### Task goal
Below is a listing; repeat exactly the lines from the one containing "heap (snd (apply_absolute_filters" to the one containing "- unfold unique_index.", both included.
(Data shown Opens)
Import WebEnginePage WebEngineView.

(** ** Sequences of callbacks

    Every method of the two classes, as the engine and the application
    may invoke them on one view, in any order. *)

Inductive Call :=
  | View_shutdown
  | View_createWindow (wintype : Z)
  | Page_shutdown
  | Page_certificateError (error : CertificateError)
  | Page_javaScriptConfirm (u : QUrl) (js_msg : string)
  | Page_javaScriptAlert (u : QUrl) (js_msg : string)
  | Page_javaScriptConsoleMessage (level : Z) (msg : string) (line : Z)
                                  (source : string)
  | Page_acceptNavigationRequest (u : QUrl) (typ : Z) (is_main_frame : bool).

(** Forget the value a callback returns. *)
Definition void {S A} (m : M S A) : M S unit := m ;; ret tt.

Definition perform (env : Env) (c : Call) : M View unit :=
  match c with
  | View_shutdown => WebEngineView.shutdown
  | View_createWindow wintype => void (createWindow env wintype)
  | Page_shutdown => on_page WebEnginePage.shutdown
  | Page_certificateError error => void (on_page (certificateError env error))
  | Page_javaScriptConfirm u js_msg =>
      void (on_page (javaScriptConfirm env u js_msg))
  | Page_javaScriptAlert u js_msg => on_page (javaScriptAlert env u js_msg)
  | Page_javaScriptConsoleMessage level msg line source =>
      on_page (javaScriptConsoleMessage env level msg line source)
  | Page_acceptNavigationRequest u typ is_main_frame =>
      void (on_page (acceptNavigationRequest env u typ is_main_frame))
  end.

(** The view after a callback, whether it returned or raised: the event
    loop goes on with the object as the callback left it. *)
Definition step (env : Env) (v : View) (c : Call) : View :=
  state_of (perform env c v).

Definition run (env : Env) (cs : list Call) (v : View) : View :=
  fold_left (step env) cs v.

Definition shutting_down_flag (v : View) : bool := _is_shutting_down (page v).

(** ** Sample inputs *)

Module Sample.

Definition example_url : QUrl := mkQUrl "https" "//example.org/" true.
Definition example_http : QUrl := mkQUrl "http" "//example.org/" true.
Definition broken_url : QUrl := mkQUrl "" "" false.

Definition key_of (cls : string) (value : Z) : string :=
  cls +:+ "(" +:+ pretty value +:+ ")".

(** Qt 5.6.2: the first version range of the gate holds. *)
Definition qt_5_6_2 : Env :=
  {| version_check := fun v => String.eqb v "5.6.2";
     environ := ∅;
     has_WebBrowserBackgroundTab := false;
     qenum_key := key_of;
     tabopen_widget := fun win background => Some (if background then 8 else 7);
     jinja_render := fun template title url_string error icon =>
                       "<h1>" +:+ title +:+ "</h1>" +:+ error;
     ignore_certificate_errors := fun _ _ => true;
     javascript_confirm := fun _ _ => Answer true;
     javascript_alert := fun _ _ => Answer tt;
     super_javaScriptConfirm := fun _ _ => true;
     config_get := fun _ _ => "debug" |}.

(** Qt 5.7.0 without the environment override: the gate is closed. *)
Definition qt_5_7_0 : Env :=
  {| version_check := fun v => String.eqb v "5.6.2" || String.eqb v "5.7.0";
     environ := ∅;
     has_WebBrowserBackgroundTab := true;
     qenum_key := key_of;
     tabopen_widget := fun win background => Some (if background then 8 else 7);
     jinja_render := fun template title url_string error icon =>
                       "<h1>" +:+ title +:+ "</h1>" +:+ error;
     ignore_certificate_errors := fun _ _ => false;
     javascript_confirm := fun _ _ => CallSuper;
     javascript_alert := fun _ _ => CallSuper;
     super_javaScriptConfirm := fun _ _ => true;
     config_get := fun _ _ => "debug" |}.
(Data shown Closes)
(Data shown Opens)
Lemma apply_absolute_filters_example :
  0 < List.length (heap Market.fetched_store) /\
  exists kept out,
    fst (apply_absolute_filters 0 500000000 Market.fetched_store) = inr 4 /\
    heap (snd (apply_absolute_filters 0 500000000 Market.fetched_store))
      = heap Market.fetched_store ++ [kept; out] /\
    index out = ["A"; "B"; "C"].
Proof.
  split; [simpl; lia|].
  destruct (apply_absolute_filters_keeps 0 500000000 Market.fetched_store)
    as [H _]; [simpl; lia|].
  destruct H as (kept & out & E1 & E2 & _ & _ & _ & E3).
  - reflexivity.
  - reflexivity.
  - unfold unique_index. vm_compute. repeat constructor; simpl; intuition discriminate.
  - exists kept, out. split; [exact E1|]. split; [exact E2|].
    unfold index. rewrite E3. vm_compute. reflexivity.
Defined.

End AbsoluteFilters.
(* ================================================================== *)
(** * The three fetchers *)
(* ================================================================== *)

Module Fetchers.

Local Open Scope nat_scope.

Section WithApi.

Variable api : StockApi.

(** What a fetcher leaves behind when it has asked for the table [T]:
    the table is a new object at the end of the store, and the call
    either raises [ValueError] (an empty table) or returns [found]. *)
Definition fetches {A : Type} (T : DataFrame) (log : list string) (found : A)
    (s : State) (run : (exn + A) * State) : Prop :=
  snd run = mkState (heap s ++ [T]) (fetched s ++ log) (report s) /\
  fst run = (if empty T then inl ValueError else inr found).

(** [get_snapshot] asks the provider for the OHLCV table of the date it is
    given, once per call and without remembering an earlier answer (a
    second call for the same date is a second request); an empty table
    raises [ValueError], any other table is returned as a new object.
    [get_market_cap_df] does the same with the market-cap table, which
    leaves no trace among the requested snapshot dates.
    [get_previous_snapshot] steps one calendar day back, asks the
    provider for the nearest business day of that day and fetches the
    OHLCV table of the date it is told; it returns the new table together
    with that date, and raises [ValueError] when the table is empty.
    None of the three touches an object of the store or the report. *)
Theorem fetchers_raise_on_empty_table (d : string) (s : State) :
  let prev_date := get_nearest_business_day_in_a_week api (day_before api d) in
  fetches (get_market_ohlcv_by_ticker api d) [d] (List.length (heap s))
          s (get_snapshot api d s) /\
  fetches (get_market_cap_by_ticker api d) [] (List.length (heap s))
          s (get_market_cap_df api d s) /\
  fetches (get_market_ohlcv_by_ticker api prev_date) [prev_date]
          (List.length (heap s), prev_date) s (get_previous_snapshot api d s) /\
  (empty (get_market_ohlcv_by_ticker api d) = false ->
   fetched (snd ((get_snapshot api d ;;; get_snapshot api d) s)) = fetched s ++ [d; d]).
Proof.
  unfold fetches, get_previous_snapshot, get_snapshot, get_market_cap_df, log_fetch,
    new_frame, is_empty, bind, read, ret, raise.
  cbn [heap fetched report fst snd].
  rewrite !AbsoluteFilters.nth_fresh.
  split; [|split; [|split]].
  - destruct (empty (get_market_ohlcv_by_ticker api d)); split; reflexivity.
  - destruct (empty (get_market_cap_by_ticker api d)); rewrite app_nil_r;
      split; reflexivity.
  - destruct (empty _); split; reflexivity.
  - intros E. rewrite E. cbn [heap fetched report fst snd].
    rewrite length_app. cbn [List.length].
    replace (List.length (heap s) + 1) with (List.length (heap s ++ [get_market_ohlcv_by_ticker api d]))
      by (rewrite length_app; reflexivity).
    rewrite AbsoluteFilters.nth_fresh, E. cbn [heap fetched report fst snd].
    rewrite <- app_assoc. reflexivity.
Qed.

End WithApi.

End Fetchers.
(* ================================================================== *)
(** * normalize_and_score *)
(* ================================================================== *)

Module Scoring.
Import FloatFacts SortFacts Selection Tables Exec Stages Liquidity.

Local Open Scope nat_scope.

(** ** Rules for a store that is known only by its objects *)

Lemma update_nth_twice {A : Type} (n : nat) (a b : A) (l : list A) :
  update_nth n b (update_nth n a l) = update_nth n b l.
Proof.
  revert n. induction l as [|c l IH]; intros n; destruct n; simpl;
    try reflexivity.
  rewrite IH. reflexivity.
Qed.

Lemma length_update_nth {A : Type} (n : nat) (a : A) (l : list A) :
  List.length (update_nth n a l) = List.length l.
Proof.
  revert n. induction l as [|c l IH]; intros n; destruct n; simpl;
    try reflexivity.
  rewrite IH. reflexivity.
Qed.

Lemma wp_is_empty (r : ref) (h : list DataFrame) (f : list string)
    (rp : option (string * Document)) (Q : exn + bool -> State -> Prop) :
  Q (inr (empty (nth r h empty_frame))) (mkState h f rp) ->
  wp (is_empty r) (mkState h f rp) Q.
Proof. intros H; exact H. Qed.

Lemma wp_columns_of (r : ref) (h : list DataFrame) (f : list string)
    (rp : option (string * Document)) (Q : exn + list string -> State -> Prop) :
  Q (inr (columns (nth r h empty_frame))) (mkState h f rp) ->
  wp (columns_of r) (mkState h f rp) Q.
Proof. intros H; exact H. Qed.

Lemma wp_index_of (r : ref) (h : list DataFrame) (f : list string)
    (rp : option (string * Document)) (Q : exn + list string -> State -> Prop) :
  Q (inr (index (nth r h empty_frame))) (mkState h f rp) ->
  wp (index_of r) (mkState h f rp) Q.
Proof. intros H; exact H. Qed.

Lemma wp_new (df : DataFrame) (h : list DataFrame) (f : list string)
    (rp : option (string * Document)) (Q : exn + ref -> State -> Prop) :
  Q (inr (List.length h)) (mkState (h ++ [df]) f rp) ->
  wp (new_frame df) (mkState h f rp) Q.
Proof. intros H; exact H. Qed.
(Data shown Closes)
### Exercise answer
    heap (snd (apply_absolute_filters 0 500000000 Market.fetched_store))
      = heap Market.fetched_store ++ [kept; out] /\
    index out = ["A"; "B"; "C"].
Proof.
  split; [simpl; lia|].
  destruct (apply_absolute_filters_keeps 0 500000000 Market.fetched_store)
    as [H _]; [simpl; lia|].
  destruct H as (kept & out & E1 & E2 & _ & _ & _ & E3).
  - reflexivity.
  - reflexivity.
  - unfold unique_index. vm_compute. repeat constructor; simpl; intuition discriminate.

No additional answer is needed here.